(* ===== verification/BlobFacts.v ===== *)
(** * The three stores keep one contract, and are indistinguishable *)

From Stdlib Require Import Ascii.
From S2P Require Import Prelude Bytes Proto.
From S2P Require Import Blobs.

(** ** Characters and segments *)

Lemma has_char_app c a b : has_char c (a +:+ b) = has_char c a || has_char c b.
Proof. induction a as [|x a IH]; simpl; [done|]. by rewrite IH, orb_assoc. Qed.

Lemma has_char_none c s : has_char c s = false ↔ string_all (λ d, negb (Ascii.eqb d c)) s = true.
Proof.
  induction s as [|x s IH]; simpl; [done|].
  rewrite orb_false_iff, andb_true_iff, negb_true_iff, IH. done.
Qed.

Lemma split_on_single c s : has_char c s = false → split_on c s = [s].
Proof. intros H. by apply split_on_none, has_char_none. Qed.

Lemma split_on_cons c s t : has_char c s = false → split_on c (s +:+ String c t) = s :: split_on c t.
Proof. intros H. by apply split_on_app, has_char_none. Qed.

(** The characters of a lower-case hexadecimal text. *)
Lemma lower_hex_char c s : isLowerHex s = true → byte_val c ∉ [48; 49; 50; 51; 52; 53; 54; 55; 56; 57; 97; 98; 99; 100; 101; 102] →
  has_char c s = false.
Proof.
  unfold isLowerHex. intros Hs Hc. apply has_char_none. revert Hs.
  induction s as [|x s IH]; cbn [string_all]; [done|]. rewrite !andb_true_iff. intros [Hx Hs].
  split; [|by apply IH]. apply negb_true_iff, Ascii.eqb_neq. intros ->. apply Hc.
  apply orb_true_iff in Hx. rewrite !bool_decide_eq_true in Hx. rewrite !elem_of_cons. lia.
Qed.

Lemma isLowerHex_substring s n : isLowerHex s = true → isLowerHex (String.substring 0 n s) = true.
Proof.
  unfold isLowerHex. revert n. induction s as [|c s IH]; intros [|n]; simpl; try done.
  intros [Hc Hs]%andb_true_iff. by rewrite Hc, IH.
Qed.

Lemma substring_length s n : (n ≤ String.length s)%nat → String.length (String.substring 0 n s) = n.
Proof. revert n. induction s as [|c s IH]; intros [|n]; simpl; try lia. intros. f_equal. apply IH. lia. Qed.

Lemma check_digest_spec d :
  check_digest d = Ok tt ↔ d_algo d = algoSHA256 ∧ String.length (d_hex d) = 64%nat ∧ isLowerHex (d_hex d) = true.
Proof.
  unfold check_digest. repeat case_decide; destruct (isLowerHex (d_hex d)); naive_solver.
Qed.

Lemma bad_tenant_spec t : bad_tenant t = false →
  t ≠ "" ∧ t ≠ "." ∧ t ≠ ".." ∧ has_char slash t = false ∧ has_char backslash t = false ∧ has_char nul t = false.
Proof. unfold bad_tenant. rewrite !orb_false_iff, !bool_decide_eq_false. tauto. Qed.

(** ** Paths *)

(** A file's path is its tenant, and its digest's three segments. *)
Definition place (tenant hex : string) : string :=
  tenant +:+ "/" +:+ shard (mkDigest algoSHA256 hex).

Lemma shard_hex d : d_algo d = algoSHA256 → shard d = shard (mkDigest algoSHA256 (d_hex d)).
Proof. unfold shard. by intros ->. Qed.

Lemma slash_app z : "/" +:+ z = String slash z.
Proof. done. Qed.

Lemma slash_cut a b x y : has_char slash a = false → has_char slash b = false →
  a +:+ "/" +:+ x = b +:+ "/" +:+ y → a = b ∧ x = y.
Proof.
  intros Ha%has_char_none Hb%has_char_none. rewrite !slash_app. by apply string_sep_inj.
Qed.

Lemma hex_segment h c : isLowerHex h = true → byte_val c = 47 ∨ byte_val c = 92 ∨ byte_val c = 0 → has_char c h = false.
Proof.
  intros Hh Hc. apply lower_hex_char; [done|]. rewrite !elem_of_cons, elem_of_nil.
  destruct Hc as [-> | [-> | ->]]; intuition discriminate.
Qed.

Lemma split_on_nonempty c s : (0 < length (split_on c s))%nat.
Proof. destruct s as [|x s]; simpl; [lia|]. destruct (Ascii.eqb x c); [simpl; lia|]. destruct (split_on c s); simpl; lia. Qed.

Lemma split_on_length c a b :
  length (split_on c (a +:+ String c b)) = (length (split_on c a) + length (split_on c b))%nat.
Proof.
  induction a as [|x a IH]; simpl.
  - by rewrite Ascii.eqb_refl.
  - pose proof (split_on_nonempty c a). destruct (Ascii.eqb x c); simpl; [by rewrite IH|].
    destruct (split_on c (a +:+ String c b)) eqn:E1; destruct (split_on c a) eqn:E2; simpl in *; lia.
Qed.

(** A tenant and a digest the store accepts. *)
Definition named (tenant : string) (d : Digest) : Prop := bad_tenant tenant = false ∧ check_digest d = Ok tt.

Lemma shard_segments d : check_digest d = Ok tt →
  split_on slash (shard d) = ["sha256"; String.substring 0 2 (d_hex d); d_hex d].
Proof.
  intros (Ha & Hl & Hh)%check_digest_spec. unfold shard. rewrite Ha.
  rewrite !slash_app. rewrite split_on_cons by reflexivity.
  rewrite split_on_cons, split_on_single; [done|..]; apply hex_segment; try apply isLowerHex_substring; auto.
Qed.

Lemma place_segments t d : named t d →
  split_on slash (place t (d_hex d)) = [t; "sha256"; String.substring 0 2 (d_hex d); d_hex d].
Proof.
  intros [Ht Hd]. pose proof (shard_segments d Hd) as Hs. apply check_digest_spec in Hd as (Ha & _).
  unfold place. rewrite <-shard_hex by done. rewrite !slash_app.
  rewrite split_on_cons by (by apply bad_tenant_spec in Ht as (_ & _ & _ & ? & _)). by rewrite Hs.
Qed.

Lemma place_inj t d t' d' : named t d → named t' d' → place t (d_hex d) = place t' (d_hex d') →
  t = t' ∧ d_hex d = d_hex d'.
Proof.
  intros Hn Hn' He. pose proof (place_segments t d Hn) as Hs. rewrite He, (place_segments t' d' Hn') in Hs.
  by simplify_eq.
Qed.

Lemma hex_not_special h : String.length h = 64%nat → h ≠ "" ∧ h ≠ "." ∧ h ≠ "..".
Proof. intros Hl. repeat split; by intros ->. Qed.

Lemma fan_not_special h : isLowerHex h = true → String.length h = 64%nat →
  String.substring 0 2 h ≠ "" ∧ String.substring 0 2 h ≠ "." ∧ String.substring 0 2 h ≠ "..".
Proof.
  intros Hh Hl. pose proof (substring_length h 2 ltac:(lia)) as H2.
  pose proof (isLowerHex_substring h 2 Hh) as Hx. repeat split; intros E; rewrite E in *; done.
Qed.

(** A segment [path.Clean] keeps. *)
Lemma clean_plain stack seg : seg ≠ "" → seg ≠ "." → seg ≠ ".." → clean_segment stack seg = seg :: stack.
Proof. intros. unfold clean_segment. rewrite decide_False by tauto. by rewrite decide_False. Qed.

Lemma path_Join_place t d : named t d → path_Join t (shard d) = place t (d_hex d).
Proof.
  intros Hn. pose proof (place_segments t d Hn) as Hs. destruct Hn as [Ht Hd].
  pose proof (check_digest_spec d) as [Hd' _]. destruct (Hd' Hd) as (Ha & Hl & Hh).
  unfold path_Join, path_Clean. rewrite (shard_hex d Ha). fold (place t (d_hex d)). rewrite Hs.
  apply bad_tenant_spec in Ht as (T1 & T2 & T3 & _).
  destruct (hex_not_special _ Hl) as (? & ? & ?), (fan_not_special _ Hh Hl) as (? & ? & ?).
  cbn [foldl]. rewrite (clean_plain [] t), (clean_plain _ "sha256"), (clean_plain _ (String.substring 0 2 _)), (clean_plain _ (d_hex d)) by done.
  simpl rev. unfold place, shard. cbn [join d_algo d_hex]. done.
Qed.

Lemma validSegment_plain what v : v ≠ "" → has_char nul v = false → has_char backslash v = false →
  validSegment what v = Ok tt.
Proof. intros H1 H2 H3. unfold validSegment. rewrite decide_False by done. by rewrite H2, H3. Qed.

Lemma shard_no_char d c : check_digest d = Ok tt → c = nul ∨ c = backslash → has_char c (shard d) = false.
Proof.
  intros (Ha & Hl & Hh)%check_digest_spec Hc. unfold shard. rewrite Ha, !has_char_app.
  rewrite (hex_segment (d_hex d) c Hh), (hex_segment (String.substring 0 2 (d_hex d)) c);
    try (by apply isLowerHex_substring); try (destruct Hc as [-> | ->]; vm_compute; tauto).
Qed.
=-=-=
■ **Instructions to follow**: Would you filter the entries above and keep each line that has the word "Import"?

■ **Response**:
From Stdlib Require Import Ascii.
From S2P Require Import Prelude Bytes Proto.
From S2P Require Import Blobs.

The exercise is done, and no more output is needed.